Work instructions
Repeat the data below with no changes.

Saved entries
(** X19. The two cost-ratio heuristics never fire together: a ratio above 0.5
    is not below 0.005, so [validateCrossFieldConstraints] never returns
    both the solutionCost and the ctsSwImprovementPercent key, and its
    mapping has at most two entries. *)
Theorem ratio_heuristics_exclusive (s : Scenario) :
  (getKey "solutionCost" (validateCrossFieldConstraints s) = None
   \/ getKey "ctsSwImprovementPercent" (validateCrossFieldConstraints s) = None)
  /\ (List.length (validateCrossFieldConstraints s) <= 2)%nat.
Proof.
  unfold validateCrossFieldConstraints. cbv zeta.
  set (ratio := solutionCost s / (developerCount s * annualCostPerDeveloper s)).
  replace (Num.ofDec 5 1) with (S754_finite false 4503599627370496 (-53))
    by (vm_compute; reflexivity).
  replace (Num.ofDec 5 3) with (S754_finite false 5764607523034235 (-60))
    by (vm_compute; reflexivity).
  destruct (ratio >? S754_finite false 4503599627370496 (-53)) eqn:G.
  - rewrite (gt_excludes_lt ratio 5764607523034235 4503599627370496
               (-60) (-53) ltac:(lia) G).
    cbn [andb]. destruct (_ && _); cbn; split; auto.
  - destruct (_ && _); destruct (_ && _); cbn; split; auto.
Qed.

(** X20. Through the callers' choice of entry point, the message "Revenue
    percentage is required for tech company calculations" is thrown for
    one kind of scenario only: a tech scenario that passes validation and
    whose revenue percentage is zero. *)
Theorem dispatch_revenue_message_iff (s : Scenario) :
  calculateForBusinessType s
  = Throw "Revenue percentage is required for tech company calculations"
  <-> businessType s = tech
      /\ validateScenario s = []
      /\ exists b, revenuePercentage s = Some (S754_zero b).
Proof.
  unfold calculateForBusinessType. split.
  - destruct (businessType s) eqn:Hb; intros H.
    + exfalso. destruct (validateScenario s) eqn:Hv.
      * destruct (traditional_of_valid s Hv) as (r & Hr & _). congruence.
      * rewrite traditional_of_errors in H by (rewrite Hv; discriminate).
        unfold validationFailed in H. inversion H.
    + destruct (validateScenario s) eqn:Hv.
      * split; [reflexivity|]. split; [reflexivity|].
        destruct (validated_tech_fails_only_on_zero s Hb Hv)
          as [(r & Hr & _)|(_ & Hz)]; [congruence|exact Hz].
      * rewrite tech_of_errors in H by (rewrite Hv; discriminate).
        unfold validationFailed in H. inversion H.
  - intros (Hb & Hv & b & Hr). rewrite Hb.
    unfold calculateTechCompany, validateInputs. rewrite Hv, Hr. reflexivity.
Qed.

End HeuristicProperties.

(** * The further statements at concrete inputs *)

Lemma validateScenario_empty_iff_witness :
  @validateScenario sampleFormat techExample = []
  /\ @commonFieldsValid sampleFormat techExample
  /\ @validateRevenuePercentage sampleFormat
       (ofOption (revenuePercentage techExample)) = None
  /\ @validateCrossFieldConstraints sampleFormat techExample = [].
Proof.
  assert (Hv : @validateScenario sampleFormat techExample = [])
    by (vm_compute; reflexivity).
  destruct (proj1 (@validateScenario_empty_iff sampleFormat techExample) Hv)
    as (Hc & Hr & Hx).
  split; [exact Hv|]. split; [exact Hc|]. split; [exact (Hr eq_refl)|exact Hx].
Defined.

Lemma entry_points_return_iff_witness :
  @validateScenario sampleFormat techExample = []
  /\ truthyOpt (revenuePercentage techExample) = true
  /\ (exists r, @calculateTechCompany sampleFormat techExample = Return r)
  /\ (exists r, @calculateTraditionalBusiness sampleFormat techExample = Return r).
Proof.
  assert (Hv : @validateScenario sampleFormat techExample = [])
    by (vm_compute; reflexivity).
  split; [exact Hv|]. split; [reflexivity|]. split.
  - exact (proj2 (proj2 (@entry_points_return_iff sampleFormat techExample))
             (conj Hv eq_refl)).
  - exact (proj2 (proj1 (@entry_points_return_iff sampleFormat techExample))
             Hv).
Defined.

Lemma tech_result_extends_traditional_witness :
  exists r basic : CalculationResults,
    @calculateTechCompany sampleFormat techExample = Return r
    /\ @calculateTraditionalBusiness sampleFormat techExample = Return basic
    /\ totalDeveloperCost r = totalDeveloperCost basic
    /\ firstn 3 (calculationSteps r) = calculationSteps basic
    /\ List.length (calculationSteps r) = 6%nat.
Proof.
  eexists.
  assert (Hr : @calculateTechCompany sampleFormat techExample = Return _)
    by (vm_compute; reflexivity).
  destruct (@tech_result_extends_traditional sampleFormat techExample _ Hr)
    as (basic & Hb & _ & Ht & _ & _ & _ & _ & Hf & Hl & _).
  exists basic. split; [exact Hr|]. split; [exact Hb|].
  split; [exact Ht|]. split; [exact Hf|exact Hl].
Defined.

Lemma validated_tech_fails_only_on_zero_witness :
  businessType techZeroRevenue = tech
  /\ @validateScenario sampleFormat techZeroRevenue = []
  /\ ((exists r, @calculateTechCompany sampleFormat techZeroRevenue = Return r
                 /\ exists v, revenuePercentage techZeroRevenue = Some v
                              /\ Num.truthy v = true)
      \/ (@calculateTechCompany sampleFormat techZeroRevenue
          = Throw "Revenue percentage is required for tech company calculations"
          /\ exists b, revenuePercentage techZeroRevenue = Some (S754_zero b))).
Proof.
  assert (Hv : @validateScenario sampleFormat techZeroRevenue = [])
    by (vm_compute; reflexivity).
  split; [reflexivity|]. split; [exact Hv|].
  exact (@validated_tech_fails_only_on_zero sampleFormat techZeroRevenue
           eq_refl Hv).
Defined.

Response area
(** X19. The two cost-ratio heuristics never fire together: a ratio above 0.5
    is not below 0.005, so [validateCrossFieldConstraints] never returns
    both the solutionCost and the ctsSwImprovementPercent key, and its
    mapping has at most two entries. *)
Theorem ratio_heuristics_exclusive (s : Scenario) :
  (getKey "solutionCost" (validateCrossFieldConstraints s) = None
   \/ getKey "ctsSwImprovementPercent" (validateCrossFieldConstraints s) = None)
  /\ (List.length (validateCrossFieldConstraints s) <= 2)%nat.
Proof.
  unfold validateCrossFieldConstraints. cbv zeta.
  set (ratio := solutionCost s / (developerCount s * annualCostPerDeveloper s)).
  replace (Num.ofDec 5 1) with (S754_finite false 4503599627370496 (-53))
    by (vm_compute; reflexivity).
  replace (Num.ofDec 5 3) with (S754_finite false 5764607523034235 (-60))
    by (vm_compute; reflexivity).
  destruct (ratio >? S754_finite false 4503599627370496 (-53)) eqn:G.
  - rewrite (gt_excludes_lt ratio 5764607523034235 4503599627370496
               (-60) (-53) ltac:(lia) G).
    cbn [andb]. destruct (_ && _); cbn; split; auto.
  - destruct (_ && _); destruct (_ && _); cbn; split; auto.
Qed.

(** X20. Through the callers' choice of entry point, the message "Revenue
    percentage is required for tech company calculations" is thrown for
    one kind of scenario only: a tech scenario that passes validation and
    whose revenue percentage is zero. *)
Theorem dispatch_revenue_message_iff (s : Scenario) :
  calculateForBusinessType s
  = Throw "Revenue percentage is required for tech company calculations"
  <-> businessType s = tech
      /\ validateScenario s = []
      /\ exists b, revenuePercentage s = Some (S754_zero b).
Proof.
  unfold calculateForBusinessType. split.
  - destruct (businessType s) eqn:Hb; intros H.
    + exfalso. destruct (validateScenario s) eqn:Hv.
      * destruct (traditional_of_valid s Hv) as (r & Hr & _). congruence.
      * rewrite traditional_of_errors in H by (rewrite Hv; discriminate).
        unfold validationFailed in H. inversion H.
    + destruct (validateScenario s) eqn:Hv.
      * split; [reflexivity|]. split; [reflexivity|].
        destruct (validated_tech_fails_only_on_zero s Hb Hv)
          as [(r & Hr & _)|(_ & Hz)]; [congruence|exact Hz].
      * rewrite tech_of_errors in H by (rewrite Hv; discriminate).
        unfold validationFailed in H. inversion H.
  - intros (Hb & Hv & b & Hr). rewrite Hb.
    unfold calculateTechCompany, validateInputs. rewrite Hv, Hr. reflexivity.
Qed.

End HeuristicProperties.

(** * The further statements at concrete inputs *)

Lemma validateScenario_empty_iff_witness :
  @validateScenario sampleFormat techExample = []
  /\ @commonFieldsValid sampleFormat techExample
  /\ @validateRevenuePercentage sampleFormat
       (ofOption (revenuePercentage techExample)) = None
  /\ @validateCrossFieldConstraints sampleFormat techExample = [].
Proof.
  assert (Hv : @validateScenario sampleFormat techExample = [])
    by (vm_compute; reflexivity).
  destruct (proj1 (@validateScenario_empty_iff sampleFormat techExample) Hv)
    as (Hc & Hr & Hx).
  split; [exact Hv|]. split; [exact Hc|]. split; [exact (Hr eq_refl)|exact Hx].
Defined.

Lemma entry_points_return_iff_witness :
  @validateScenario sampleFormat techExample = []
  /\ truthyOpt (revenuePercentage techExample) = true
  /\ (exists r, @calculateTechCompany sampleFormat techExample = Return r)
  /\ (exists r, @calculateTraditionalBusiness sampleFormat techExample = Return r).
Proof.
  assert (Hv : @validateScenario sampleFormat techExample = [])
    by (vm_compute; reflexivity).
  split; [exact Hv|]. split; [reflexivity|]. split.
  - exact (proj2 (proj2 (@entry_points_return_iff sampleFormat techExample))
             (conj Hv eq_refl)).
  - exact (proj2 (proj1 (@entry_points_return_iff sampleFormat techExample))
             Hv).
Defined.

Lemma tech_result_extends_traditional_witness :
  exists r basic : CalculationResults,
    @calculateTechCompany sampleFormat techExample = Return r
    /\ @calculateTraditionalBusiness sampleFormat techExample = Return basic
    /\ totalDeveloperCost r = totalDeveloperCost basic
    /\ firstn 3 (calculationSteps r) = calculationSteps basic
    /\ List.length (calculationSteps r) = 6%nat.
Proof.
  eexists.
  assert (Hr : @calculateTechCompany sampleFormat techExample = Return _)
    by (vm_compute; reflexivity).
  destruct (@tech_result_extends_traditional sampleFormat techExample _ Hr)
    as (basic & Hb & _ & Ht & _ & _ & _ & _ & Hf & Hl & _).
  exists basic. split; [exact Hr|]. split; [exact Hb|].
  split; [exact Ht|]. split; [exact Hf|exact Hl].
Defined.

Lemma validated_tech_fails_only_on_zero_witness :
  businessType techZeroRevenue = tech
  /\ @validateScenario sampleFormat techZeroRevenue = []
  /\ ((exists r, @calculateTechCompany sampleFormat techZeroRevenue = Return r
                 /\ exists v, revenuePercentage techZeroRevenue = Some v
                              /\ Num.truthy v = true)
      \/ (@calculateTechCompany sampleFormat techZeroRevenue
          = Throw "Revenue percentage is required for tech company calculations"
          /\ exists b, revenuePercentage techZeroRevenue = Some (S754_zero b))).
Proof.
  assert (Hv : @validateScenario sampleFormat techZeroRevenue = [])
    by (vm_compute; reflexivity).
  split; [reflexivity|]. split; [exact Hv|].
  exact (@validated_tech_fails_only_on_zero sampleFormat techZeroRevenue
           eq_refl Hv).
Defined.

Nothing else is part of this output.